-- Provided data --
Definition member_recovered (a : flow_args) (confirmation recovery : dict) : F dict :=
  _ ← watch (set_recovery_pending None);
  _ ← _reset_watchdog_traffic_failure_candidate;
  let message := "VPN traffic stall was confirmed; the current logical server recovered after runtime member reselection." in
  module ← _update_watchdog_module WATCHDOG_RUNTIME_RUNNING message VNone VNone;
  cooldown ← no_cooldown;
  runtime ← get_state (a_controller a);
  let result := dict_of (
    result_head a true "logical_group_recovered" false
      (VDict [("source", VStr "traffic_counter_snapshots"); ("traffic_signal", VDict (a_traffic_signal a))]) VNone
      (VStr "member_reselect_traffic_recovered")
    ++ [("path_state", VStr "recovered_current_logical_server"); ("message", VStr message);
        ("traffic_signal", VDict (a_traffic_signal a)); ("traffic_failure_confirmation", VDict confirmation);
        ("runtime_recovery", VDict recovery)]
    ++ target_fields a cooldown ++ context_fields a module (VDict runtime)
    ++ [("selection_mode", VStr (a_selection_mode a))] ++ auto_state a) in
  _ ← _write_watchdog_decision_log "info" "watchdog_runtime_recovered" message result VNone;
  mret result.

(** ** Refresh and failover *)

Definition refresh_failed (a : flow_args) (confirmation recovery : dict) (full_refresh : pyval) : F dict :=
  pending_state ← watch get_recovery_pending;
  let message := "VPN traffic stall was confirmed, but the runtime health refresh did not complete; selector is waiting for fresh health state." in
  module ← _update_watchdog_module WATCHDOG_RUNTIME_DEGRADED message (VStr "WATCHDOG_HEALTH_REFRESH_PENDING") (VStr message);
  cooldown ← no_cooldown;
  let result := dict_of (
    result_head a false "full_refresh_pending" false (VDict (stalled_check a)) VNone (VStr "none")
    ++ [("path_state", VStr "full_refresh_pending"); ("message", VStr message); ("traffic_signal", VDict (a_traffic_signal a));
        ("traffic_failure_confirmation", VDict confirmation); ("runtime_recovery", VDict recovery);
        ("runtime_health_refresh", full_refresh); ("recovery_pending", VDict (default [] pending_state))]
    ++ target_fields a cooldown ++ context_fields a module (VDict (a_runtime_state a)) ++ auto_state a) in
  _ ← _write_watchdog_decision_log "warning" "watchdog_switch_suppressed" message result (VStr "WATCHDOG_HEALTH_REFRESH_PENDING");
  mret result.

(** The cooldown as the results show it. *)
Definition active_cooldown (cooldown : dict) : dict :=
  [("active", VBool true); ("cooldown_until", dget "cooldown_until" cooldown);
   ("remaining_seconds", dget "remaining_seconds" cooldown)].

Definition in_cooldown (a : flow_args) (confirmation cooldown : dict) (full_refresh : pyval) : F dict :=
  let message := "VPN traffic stall was confirmed, but automatic failover is in cooldown." in
  module ← _update_watchdog_module WATCHDOG_RUNTIME_DEGRADED message (VStr "WATCHDOG_FAILOVER_COOLDOWN") (VStr message);
  fields ← st_py (cooldown_fields (VDict (active_cooldown cooldown)));
  let result := dict_of (
    result_head a true "failover_cooldown" false (VDict (stalled_check a)) VNone (VStr "none")
    ++ [("path_state", VStr "confirmed_failure"); ("message", VStr message); ("traffic_signal", VDict (a_traffic_signal a));
        ("traffic_failure_confirmation", VDict confirmation); ("failover_cooldown", VDict (active_cooldown cooldown))]
    ++ target_fields a fields ++ context_fields a module (VDict (a_runtime_state a))
    ++ [("path_key", vopt (a_path_key a)); ("selection_mode", VStr (a_selection_mode a))] ++ auto_state a
    ++ [("runtime_health_refresh", full_refresh)]) in
  _ ← _write_watchdog_decision_log "warning" "watchdog_switch_suppressed"
        "Watchdog confirmed a VPN traffic stall but automatic failover is in cooldown." result
        (VStr "WATCHDOG_FAILOVER_COOLDOWN");
  mret result.

(** [(failover.get("runtime_state") or runtime_state)] with its path key and selector state. *)
Definition failover_runtime (a : flow_args) (failover : dict) : F dict :=
  let runtime := por (dget "runtime_state" failover) (VDict (a_runtime_state a)) in
  key ← st_py (py_get "path_key" runtime);
  own ← st_py (or_empty (dget "runtime_state" failover));
  mret [("vpn_runtime", runtime); ("path_key", key); ("selection_mode", VStr (a_selection_mode a));
        ("vpn_auto_state", por (dget "selector_state" own) (vdict (a_vpn_auto_state a)))].

Definition failover_deferred (a : flow_args) (confirmation recovery failover : dict) (full_refresh : pyval) : dict :=
  dict_of (
    result_head a true "selection_deferred" false (VDict (stalled_check a)) (dget "selector" failover) (VStr "deferred")
    ++ [("path_state", VStr "selection_deferred");
        ("message", VStr "Watchdog selection was deferred because its evidence is stale or the Core writer is busy.");
        ("traffic_signal", VDict (a_traffic_signal a)); ("traffic_failure_confirmation", VDict confirmation);
        ("runtime_failover", VDict failover); ("runtime_recovery", VDict recovery); ("runtime_health_refresh", full_refresh);
        ("routing", vdict (a_routing a)); ("vpn_runtime", VDict (a_runtime_state a))] ++ auto_state a).

(** Whether the failover selected what was already active. *)
Definition failover_noop (failover : dict) : bool :=
  truthy (dget "noop" failover) || String.eqb (field_text "action" failover) "noop".

(** The target a failover left and the one it chose, recorded with the cooldown. *)
Definition record_applied (a : flow_args) (failover : dict) : F (option dict) :=
  if allow_switch (a_options a) && truthy (dget "applied" failover) && negb (failover_noop failover) then
    _record_watchdog_successful_failover (a_path_key a)
      (or_none (py_str (por (por (dget "previous_target_id" failover) (vopt (a_active_server_id a))) (VStr ""))))
      (or_none (field_text "selected_target_id" failover))
  else mret None.

Definition recorded_cooldown (cooldown_state : option dict) : dict :=
  [("active", VBool (is_set cooldown_state)); ("cooldown_until", dget "cooldown_until" (default [] cooldown_state));
   ("remaining_seconds", VInt (if is_set cooldown_state then watchdog_failover_cooldown_seconds else 0))].

Definition failover_done (a : flow_args) (confirmation recovery failover : dict) (full_refresh : pyval)
    (attempt_id : string) : F dict :=
  _ ← watch (set_recovery_pending None);
  cooldown_state ← record_applied a failover;
  let allow := allow_switch (a_options a) in
  let noop := failover_noop failover in
  let status := if noop then "failover_noop" else if allow then "failover_applied" else "failover_candidate_found" in
  let message :=
    if noop then "VPN traffic stall was confirmed, but the selected VPN server is already active."
    else if allow then "VPN traffic stall was confirmed; failover candidate was applied."
    else "VPN traffic stall was confirmed; failover candidate found in dry-run." in
  fields ← st_py (cooldown_fields (VDict (recorded_cooldown cooldown_state)));
  let result :=
    [("ok", VBool true); ("status", VStr status); ("reason", VStr (reason (a_options a)));
     ("traffic_attempts_observed", VBool true); ("allow_switch", VBool allow);
     ("active_server_id", vopt (a_active_server_id a)); ("active_check", VDict (stalled_check a));
     ("selector", dget "selector" failover);
     ("action", por (dget "action" failover) (VStr (if allow then "switch_vpn_auto" else "dry_run_only")));
     ("noop", VBool noop); ("noop_reason", if noop then dget "noop_reason" failover else VNone);
     ("path_state", VStr "confirmed_failure"); ("message", VStr message);
     ("traffic_failure_confirmation", VDict confirmation); ("runtime_failover", VDict failover);
     ("runtime_recovery", VDict recovery); ("runtime_health_refresh", full_refresh);
     ("failover_cooldown", VDict (recorded_cooldown cooldown_state))] ++ target_fields a fields in
  module ← _update_watchdog_module WATCHDOG_RUNTIME_RUNNING message VNone VNone;
  runtime ← failover_runtime a failover;
  let result := dict_of (result ++ [("automated", VBool true); ("traffic_signal", VDict (a_traffic_signal a))]
    ++ context_fields a module VNone ++ runtime) in
  _ ← _write_watchdog_decision_log (if allow then "warning" else "info")
        (if allow && negb noop then "watchdog_switch_applied" else "watchdog_switch_suppressed") message
        (dict_of (result ++ [("recovery_attempt_id", VStr attempt_id); ("workflow_id", VStr (workflow_of attempt_id));
                             ("phase", VStr "failover_completed")])) VNone;
  mret result.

-- Problem --
Whenever the word "already" appears in a line above, copy that line.

-- Solved exercise --
(** Whether the failover selected what was already active. *)
    if noop then "VPN traffic stall was confirmed, but the selected VPN server is already active."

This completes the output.